China / Society

Money may be best medicine for rural doctor shortage

By Wang Xiaodong (China Daily) Updated: 2016-04-13 08:31

Doctors working in rural areas in Beijing will get a big raise - in some cases more than triple their current subsidies - under a measure by the municipal government to ease a shortage of healthcare resources.

Of Beijing's 3,919 villages, 847 have no medical or healthcare services. The gap has created many inconveniences for residents, Mao Yu, deputy director of Beijing Municipal Commission of Health and Family Planning, said on Tuesday.

Besides the shortage of doctors, more than 90 percent of the doctors in Beijing's rural areas are more than 50 years old. Young doctors are scarce, he said.

Experts say younger doctors typically have more up-to-date education and skills.

To bridge the health gap between its urban and rural areas, the city has decided to invest more resources in outlying areas, including training and attracting more doctors, Mao said.

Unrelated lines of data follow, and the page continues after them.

Definition view_of (inv : Inventory) (id : string) (ctx : ViewContext) (rec : Record_) : View :=
  let ns := view_notes inv id ctx rec in
  let bs := blockers ns in
  let next := nextAction (rec_Status rec) bs (unknowns ns) in
  let coverage := (next =s "admit") && coverageOnly (rec_Status rec) bs (advisories ns) in
  mkView rec (tracked rec)
    (match bs with [] => "PASSED" | _ => "FAILED" end)
    (match bs with [] => EligibilityUnknown | _ => EligibilityBlocked end)
    bs (unknowns ns) (advisories ns) (attempt_notes ctx id).2 NotObserved NotObserved
    (if coverage then "set-effects" else next)
    (if coverage then Some [ActionClaimScopeFromDiff] else None) None true.

(** [inv.View(id, ctx)]: no view, or a panic of [Get]. *)
Inductive viewed : Type :=
  | Viewed (v : View)
  | NoView
  | ViewPanics (e : goerror)
  | ViewNilLoader.

Definition Inventory_View (inv : Inventory) (id : string) (ctx : ViewContext) : viewed :=
  match (Inventory_Get inv id).2 with
  | Found rec => Viewed (view_of inv id ctx rec)
  | Absent => NoView
  | MaterializeError e => ViewPanics e
  | NilLoader => ViewNilLoader
  end.

Definition NextActionCompleteManual : string := "complete-manual".

(** [v.OfferCompletion(evidence)] *)
Definition OfferCompletion (v : View) (evidence : list string) : View * bool :=
  if (length evidence =? 0)%nat || negb (rec_Status (v_Record v) =s StatusOpen) || negb (v_NextAction v =s "admit") ||
     negb (length (v_Blockers v) =? 0)%nat || negb (length (v_Unknowns v) =? 0)%nat
  then (v, false)
  else
    (mkView (v_Record v) (v_Tracked v) (v_IntentChecks v) (v_Eligibility v) (v_Blockers v) (v_Unknowns v) (v_Advisories v)
       (v_CurrentAttempt v) (v_GateResults v) (v_Publication v) NextActionCompleteManual (v_AlternativeActions v)
       (Some evidence) (v_Untrusted v), true).

(** ** The view as a read item *)

Definition blockerValues (bs : list Blocker) : Value :=
  VArray ((λ b,
    VObject (Set_ (Set_ (Set_ NewObject "code" (VString (blk_Code b)))
      "ticketId" (if blk_TicketID b =s ε then VNull else VString (blk_TicketID b)))
      "detail" (VString (blk_Detail b)))) <$> bs).

Definition View_Value (v : View) (includeRecord : bool) : Value :=
  let rec := v_Record v in
  let set_if (c : bool) (key : string) (x : Value) (o : Object) := if c then Set_ o key x else o in
  let o := Set_ NewObject "ticketId" (VString (TicketID_Raw (rec_TicketID rec))) in
  let o := Set_ o "revision" (VString (rec_Revision rec)) in
  let o := Set_ o "acceptanceRevision" (VString (rec_AcceptanceRevision rec)) in
  let o := Set_ o "status" (VString (rec_Status rec)) in
  let o := Set_ o "archivedFrom" (StringOrNull (rec_ArchivedFrom rec)) in
  let o := Set_ o "kind" (VString (rec_Kind rec)) in
  let o := Set_ o "priority" (VString (rec_Priority rec)) in
  let o := Set_ o "order" (VString (rec_Order rec)) in
  let o := Set_ o "owner" (StringOrNull (rec_Owner rec)) in
  let o := Set_ o "milestone" (StringOrNull (rec_Milestone rec)) in
  let o := Set_ o "title" (VString (rec_Title rec)) in
  let o := Set_ o "executionClass" (VString (rec_ExecutionClass rec)) in
  let o := Set_ o "tracked" (VString (v_Tracked v)) in
  let o := Set_ o "intentChecks" (VString (v_IntentChecks v)) in
  let o := Set_ o "eligibility" (VString (v_Eligibility v)) in
  let o := Set_ o "blockers" (blockerValues (v_Blockers v)) in
  let o := Set_ o "unknowns" (blockerValues (v_Unknowns v)) in
  let o := set_if (negb (length (v_Advisories v) =? 0)%nat) "advisories" (blockerValues (v_Advisories v)) o in
  let o := Set_ o "holds" (Strings (hold_HoldID <$> rec_Holds rec)) in
  let o := Set_ o "requiredGates" (Strings (rec_RequiredGates rec)) in
  let o := match rec_RequiredRoles rec with Some roles => Set_ o "requiredRoles" (StageRolesValue roles) | None => o end in
  let o := set_if (negb (length (rec_ExecutionPrerequisites rec) =? 0)%nat) "executionPrerequisites"
             (PrerequisitesValue (rec_ExecutionPrerequisites rec)) o in
  let o := set_if (negb (length (rec_AttachedEvidence rec) =? 0)%nat) "attachedEvidence"
             (AttachedEvidenceValue (rec_AttachedEvidence rec)) o in
  let o := match EffectiveProgress rec with Some p => Set_ o "progress" (ProgressEntryValue p) | None => o end in
  let o := set_if (negb (length (rec_KnowHow rec) =? 0)%nat) "knowHow" (KnowHowValue (rec_KnowHow rec)) o in
  let o := match rec_ObligationsRef rec with Some r => Set_ o "obligations" (ObligationCounts_Value (obl_Counts r)) | None => o end in
  let o := Set_ o "gateResults" (VString (v_GateResults v)) in
  let o := Set_ o "currentAttempt" (VString (v_CurrentAttempt v)) in
  let o := Set_ o "publication" (VString (v_Publication v)) in
  let o := Set_ o "completion" (match rec_Completion rec with None => VNull | Some c => VString (cmp_Kind c) end) in
  let o := Set_ o "nextAction" (VString (v_NextAction v)) in
  let o := match v_AlternativeActions v with Some acts => Set_ o "alternativeActions" (Strings acts) | None => o end in
  let o := match v_SuggestedEvidence v with Some ds => Set_ o "suggestedEvidence" (DigestsValue ds) | None => o end in
  VObject (Set_ o "record" (if includeRecord then Record_Value rec else VNull)).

Government subsidies for doctors in rural Beijing will increase to 3,500 yuan ($540) a month from the current 1,600 yuan before the end of year, and those working in more mountainous areas may receive an additional subsidy of 500 to 2,000 yuan, Mao said.

This means some doctors could have an average salary of up to 5,500 yuan a month, he said.

"The policy is meant to encourage doctors to work in mountainous areas, where conditions are harsher," Mao said.

Li Hongna, an official at Beijing's Finance Bureau, said subsidies for doctors in rural areas will increase in the future in light of factors such as inflation.

Yao Xiujun, a publicity official at the Beijing Municipal Commission of Health and Family Planning, said that, unlike doctors at public hospitals in cities, most rural doctors are involved in other income-generating activities, such as farming or other business, so they may not be reliant on government wages.

Over the next decade, China will undertake a series of measures to improve health resources in rural areas, including producing and training more qualified doctors and improving their welfare and social security, according to a guideline released by the State Council, China's Cabinet, last year.

The number of registered doctors working in rural areas in Beijing was about 4,600 at the end of 2014, according to the city's health commission. More than 4,200 such doctors will be added in the future, Mao said.

Health authorities will introduce doctors to rural areas through a number of means, including the recruitment of retired city doctors and medical graduates, cooperating with medical colleges to train staff and encouraging major hospitals in cities to share doctors with rural areas, he said.

The municipal government will also improve medical and health institutes in rural areas to ensure that all villages are covered by medical and healthcare services, Mao said.